こんなのばかりだとややこしいから、青切符を導入して「争わず違反を認めるなら刑事訴追しない仕組み」にしてますが、反則金を払わずに起訴されたらこんなしょーもない争いになり、この判例は一審に差戻し。

 

道路交通法違反をイチイチ起訴するとかなり面倒ですが、令和になってからも赤信号無視について最高裁まで争った事例がありましてね…

なぜ?赤信号無視で最高裁まで?
以前取り上げたこちらの判例について質問を頂いたのですが、ちょっと分かりにくいのかな、この判例。
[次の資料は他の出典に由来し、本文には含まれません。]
(** * Social media downloader: URL classifier, format resolver, job table

    A shallow embedding of [src/app.py] (a Flask front end over yt-dlp) and
    the properties of its specification.

    Conventions of the embedding.
    - A Python [str] is a Rocq [string]; each character stands for the code
      point of the same number, so the model covers the strings whose code
      points are below 256.  The character tables ([py_isspace],
      [py_isalnum], [py_lower_char]) are CPython's, restricted to that range.
    - A Python value that may be [None] is an [option]; a dictionary key that
      may be absent is a second [option] around it.
    - Dictionaries that the code mutates in place and shares (the format
      dictionaries of [/info]) live in a store, a list indexed by object
      identity; the job table [downloads] is a [gmap] from job id to job.
    - What the outside world decides (the answers of yt-dlp, of the file
      system and of the database, the value of [uuid.uuid4()]) is an input of
      the handler that consumes it. *)

From Stdlib Require Import ZArith String Ascii DecimalString.
From Stdlib Require Import Decimal DecimalFacts DecimalPos DecimalN DecimalZ.
From stdpp Require Import base option list gmap strings.

Local Open Scope string_scope.
Local Open Scope list_scope.
Local Open Scope Z_scope.

(** ** Python string primitives *)

Module PyStr.

Definition code (c : ascii) : nat := nat_of_ascii c.

Definition in_range (lo hi : nat) (c : ascii) : bool :=
  (lo <=? code c)%nat && (code c <=? hi)%nat.

(** [str.isspace] on one character, which is also [\s] of [re] and the set
    that [str.strip()] removes. *)
Definition py_isspace (c : ascii) : bool :=
  in_range 9 13 c || in_range 28 32 c
  || (code c =? 133)%nat || (code c =? 160)%nat.

Definition is_ascii_digit (c : ascii) : bool := in_range 48 57 c.

Definition is_ascii_alpha (c : ascii) : bool :=
  in_range 65 90 c || in_range 97 122 c.

(** [str.isalnum] on one character. *)
Definition py_isalnum (c : ascii) : bool :=
  is_ascii_digit c || is_ascii_alpha c
  || (code c =? 170)%nat || in_range 178 179 c || (code c =? 181)%nat
  || in_range 185 186 c || in_range 188 190 c
  || in_range 192 214 c || in_range 216 246 c || in_range 248 255 c.

(** [\w] of [re] on a [str] pattern. *)
Definition py_isword (c : ascii) : bool :=
  py_isalnum c || (code c =? 95)%nat.

Definition py_lower_char (c : ascii) : ascii :=
  if in_range 65 90 c || in_range 192 214 c || in_range 216 222 c
  then ascii_of_nat (code c + 32) else c.

Fixpoint str_map (f : ascii -> ascii) (s : string) : string :=
  match s with
  | EmptyString => EmptyString
  | String c s' => String (f c) (str_map f s')
  end.

Fixpoint str_filter (p : ascii -> bool) (s : string) : string :=
  match s with
  | EmptyString => EmptyString
  | String c s' => if p c then String c (str_filter p s') else str_filter p s'
  end.

Fixpoint str_mem (c : ascii) (s : string) : bool :=
  match s with
  | EmptyString => false
  | String d s' => if Ascii.eqb c d then true else str_mem c s'
  end.

Definition py_lower (s : string) : string := str_map py_lower_char s.

(** [s.lstrip(chars)] and [s.rstrip(chars)] for a set of characters. *)
Fixpoint lstrip_by (p : ascii -> bool) (s : string) : string :=
  match s with
  | EmptyString => EmptyString
  | String c s' => if p c then lstrip_by p s' else s
  end.

Fixpoint rstrip_by (p : ascii -> bool) (s : string) : string :=
  match s with
  | EmptyString => EmptyString
  | String c s' =>
      match rstrip_by p s' with
      | EmptyString => if p c then EmptyString else String c EmptyString
      | r => String c r
      end
  end.

(** [s.strip()] *)
Definition py_strip (s : string) : string :=
  rstrip_by py_isspace (lstrip_by py_isspace s).

(** [s.replace(old, new)] for a one-character [old]. *)
Fixpoint py_replace (old : ascii) (new : string) (s : string) : string :=
  match s with
  | EmptyString => EmptyString
  | String c s' =>
      if Ascii.eqb c old then new +:+ py_replace old new s'
      else String c (py_replace old new s')
  end.

(** [s.split(sep)] for a one-character [sep]. *)
Fixpoint py_split (sep : ascii) (s : string) : list string :=
  match s with
  | EmptyString => [EmptyString]
  | String c s' =>
      if Ascii.eqb c sep then EmptyString :: py_split sep s'
      else match py_split sep s' with
           | h :: t => String c h :: t
           | [] => [String c EmptyString]
           end
  end.

(** [s.startswith(p)] *)
Fixpoint py_startswith (p s : string) : bool :=
  match p, s with
  | EmptyString, _ => true
  | String a p', String b s' => Ascii.eqb a b && py_startswith p' s'
  | String _ _, EmptyString => false
  end.

(** [str(n)] for an [int]. *)
Definition py_str_int (n : Z) : string := NilZero.string_of_int (Z.to_int n).

(** *** [int(s)]

    CPython accepts white space, an optional sign, decimal digits with single
    underscores between them, white space; anything else is a [ValueError],
    here [None].  White space is what [Py_ISSPACE] accepts, and the two
    non-ASCII spaces that CPython maps to a blank beforehand.  More than
    [int_max_str_digits] digits are refused as well. *)
Definition int_space (c : ascii) : bool :=
  in_range 9 13 c || (code c =? 32)%nat
  || (code c =? 133)%nat || (code c =? 160)%nat.

Definition int_max_str_digits : nat := 4300.

Definition digit_val (c : ascii) : Z := Z.of_nat (code c) - 48.

(** [digits_go prev_us acc n s]: [acc] is the value of the [n] digits read so
    far, [prev_us] tells that the last character read was an underscore. *)
Fixpoint digits_go (prev_us : bool) (acc : Z) (n : nat) (s : string)
  : option (Z * nat) :=
  match s with
  | EmptyString => if prev_us then None else Some (acc, n)
  | String c s' =>
      if is_ascii_digit c then digits_go false (10 * acc + digit_val c) (S n) s'
      else if (code c =? 95)%nat then
        if prev_us then None else digits_go true acc n s'
      else None
  end.

Definition py_int_digits (s : string) : option Z :=
  match s with
  | EmptyString => None
  | String c _ =>
      if is_ascii_digit c then
        match digits_go false 0 0 s with
        | Some (v, n) => if (n <=? int_max_str_digits)%nat then Some v else None
        | None => None
        end
      else None
  end.

Definition py_int (s : string) : option Z :=
  let t := rstrip_by int_space (lstrip_by int_space s) in
  match t with
  | String "-" t' => Z.opp <$> py_int_digits t'
  | String "+" t' => py_int_digits t'
  | _ => py_int_digits t
  end.

End PyStr.

Import PyStr.

(** ** Regular expressions: the fragment of [re] that the URL patterns use *)

Module Regex.

(** What one pattern position accepts. *)
Inductive charset :=
  | One (c : ascii)        (* a literal or escaped character *)
  | AnyChar                (* the dot: any character but a newline *)
  | NoneOf (cs : string)   (* a negated class *)
  | Digit.                 (* the class of decimal digits *)

Definition charset_mem (c : ascii) (cs : charset) : bool :=
  match cs with
  | One d => Ascii.eqb c d
  | AnyChar => negb (Ascii.eqb c "010")
  | NoneOf l => negb (str_mem c l)
  | Digit => is_ascii_digit c
  end.

Inductive regex :=
  | Void
  | Eps
  | Chr (cs : charset)
  | Cat (r1 r2 : regex)
  | Alt (r1 r2 : regex)
  | Star (r : regex).

Definition Plus (r : regex) : regex := Cat r (Star r).
Definition Opt (r : regex) : regex := Alt r Eps.

(** A run of literal characters. *)
Fixpoint lit (s : string) : regex :=
  match s with
  | EmptyString => Eps
  | String c EmptyString => Chr (One c)
  | String c s' => Cat (Chr (One c)) (lit s')
  end.

(** The words of a pattern. *)
Inductive matches : regex -> string -> Prop :=
  | m_eps : matches Eps EmptyString
  | m_chr cs c : charset_mem c cs = true -> matches (Chr cs) (String c EmptyString)
  | m_cat r1 r2 s1 s2 :
      matches r1 s1 -> matches r2 s2 -> matches (Cat r1 r2) (s1 +:+ s2)
  | m_alt_l r1 r2 s : matches r1 s -> matches (Alt r1 r2) s
  | m_alt_r r1 r2 s : matches r2 s -> matches (Alt r1 r2) s
  | m_star_nil r : matches (Star r) EmptyString
  | m_star_cons r s1 s2 :
      matches r s1 -> matches (Star r) s2 -> matches (Star r) (s1 +:+ s2).

Fixpoint nullable (r : regex) : bool :=
  match r with
  | Void => false
  | Eps => true
  | Chr _ => false
  | Cat r1 r2 => nullable r1 && nullable r2
  | Alt r1 r2 => nullable r1 || nullable r2
  | Star _ => true
  end.

Definition cat (r1 r2 : regex) : regex :=
  match r1, r2 with
  | Void, _ => Void
  | _, Void => Void
  | Eps, _ => r2
  | _, _ => Cat r1 r2
  end.

Definition alt (r1 r2 : regex) : regex :=
  match r1, r2 with
  | Void, _ => r2
  | _, Void => r1
  | _, _ => Alt r1 r2
  end.

(** The derivative: the words [s] such that [c] followed by [s] matches. *)
Fixpoint deriv (c : ascii) (r : regex) : regex :=
  match r with
  | Void => Void
  | Eps => Void
  | Chr cs => if charset_mem c cs then Eps else Void
  | Cat r1 r2 =>
      if nullable r1 then alt (cat (deriv c r1) r2) (deriv c r2)
      else cat (deriv c r1) r2
  | Alt r1 r2 => alt (deriv c r1) (deriv c r2)
  | Star r1 => cat (deriv c r1) (Star r1)
  end.

(** [re.match(r, s) is not None]: some prefix of [s] matches. *)
Fixpoint match_prefix (r : regex) (s : string) : bool :=
  nullable r ||
  match s with
  | EmptyString => false
  | String c s' => match_prefix (deriv c r) s'
  end.

(** [re.search(r, s) is not None]: a match starts at some position of [s]. *)
Fixpoint re_search (r : regex) (s : string) : bool :=
  match_prefix r s ||
  match s with
  | EmptyString => false
  | String _ s' => re_search r s'
  end.

End Regex.

Import Regex.

(** ** Format resolver: the curation of [video_info['formats']] in [get_info] *)

Module Resolver.

(** One dictionary of [video_info['formats']], as [get_video_info] builds it.
    [filesize] is absent from the two dictionaries that [get_info] makes up
    itself. *)
Record MediaFormat := mkFormat {
  format_id : option string;
  ext : string;
  resolution : string;
  filesize : option (option Z);
  format_note : option string;
  vcodec : option string;
  acodec : option string
}.

#[export] Instance MediaFormat_eq_dec : EqDecision MediaFormat.
Proof. solve_decision. Defined.

(** [format['format_note'] = note] *)
Definition set_note (note : string) (f : MediaFormat) : MediaFormat :=
  {| format_id := format_id f; ext := ext f; resolution := resolution f;
     filesize := filesize f; format_note := Some note;
     vcodec := vcodec f; acodec := acodec f |}.

Definition target_resolutions : list Z :=
  [144; 240; 360; 480; 720; 1080; 1440; 2160].

(** The formats are objects of a store; a reference is a position in it.
    [resolution_formats] is a dictionary from bucket to [None] or a reference,
    kept in insertion order. *)
Definition dict : Type := list (Z * option nat).

Fixpoint dict_get (k : Z) (d : dict) : option (option nat) :=
  match d with
  | [] => None
  | (k', v) :: d' => if (k =? k')%Z then Some v else dict_get k d'
  end.

Fixpoint dict_set (k : Z) (v : option nat) (d : dict) : dict :=
  match d with
  | [] => [(k, v)]
  | (k', v') :: d' => if (k =? k')%Z then (k', v) :: d' else (k', v') :: dict_set k v d'
  end.

(** [{res: None for res in target_resolutions}] *)
Definition resolution_formats_init : dict :=
  map (fun res => (res, None)) target_resolutions.

Definition has_video (f : MediaFormat) : bool :=
  negb (bool_decide (vcodec f = Some "none")).

Definition has_audio (f : MediaFormat) : bool :=
  negb (bool_decide (acodec f = Some "none")).

(** The two [continue] tests of the first loop: [true] when the format is
    appended to [av_formats]. *)
Definition av_eligible (f : MediaFormat) : bool :=
  if negb (has_video f && has_audio f)
     || bool_decide (resolution f = "unknownxunknown")
  then false
  else if negb (bool_decide (ext f ∈ ["mp4"; "webm"])) then false
  else true.

(** [av_formats], as references; [i] is the position of the head of [fs]. *)
Fixpoint collect_av (i : nat) (fs : list MediaFormat) : list nat :=
  match fs with
  | [] => []
  | f :: fs' =>
      if av_eligible f then i :: collect_av (S i) fs' else collect_av (S i) fs'
  end.

Definition av_formats (store : list MediaFormat) : list nat :=
  collect_av 0 store.

(** [int(format['resolution'].split('x')[1])]; [None] is the [IndexError] or
    the [ValueError] that the loop catches. *)
Definition height_of (f : MediaFormat) : option Z :=
  match py_split "x" (resolution f) !! 1%nat with
  | Some h => py_int h
  | None => None
  end.

(** [for res in target_resolutions: if height <= res: ...; break] *)
Fixpoint scan_targets (height : Z) (fmt : nat) (targets : list Z) (rf : dict)
  : dict :=
  match targets with
  | [] => rf
  | res :: rest =>
      if (height <=? res)%Z then
        match dict_get res rf with
        | Some None => dict_set res (Some fmt) rf
        | _ => rf
        end
      else scan_targets height fmt rest rf
  end.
被告人は「信号無視はしてない!」と裁判で争ったわけではありません。争ったのはなに?まずは事件の概要。(1) 被告人は,平成27年7月12日午後8時...

この判例の論点は、「反則金の支払いを拒み検察に送致された人が、やっぱり違反を認めて反則金に戻せるか?」ですが、最高裁もわりとしょーもない事例を判断するわけで…
過失による恋は危険性が高いよね。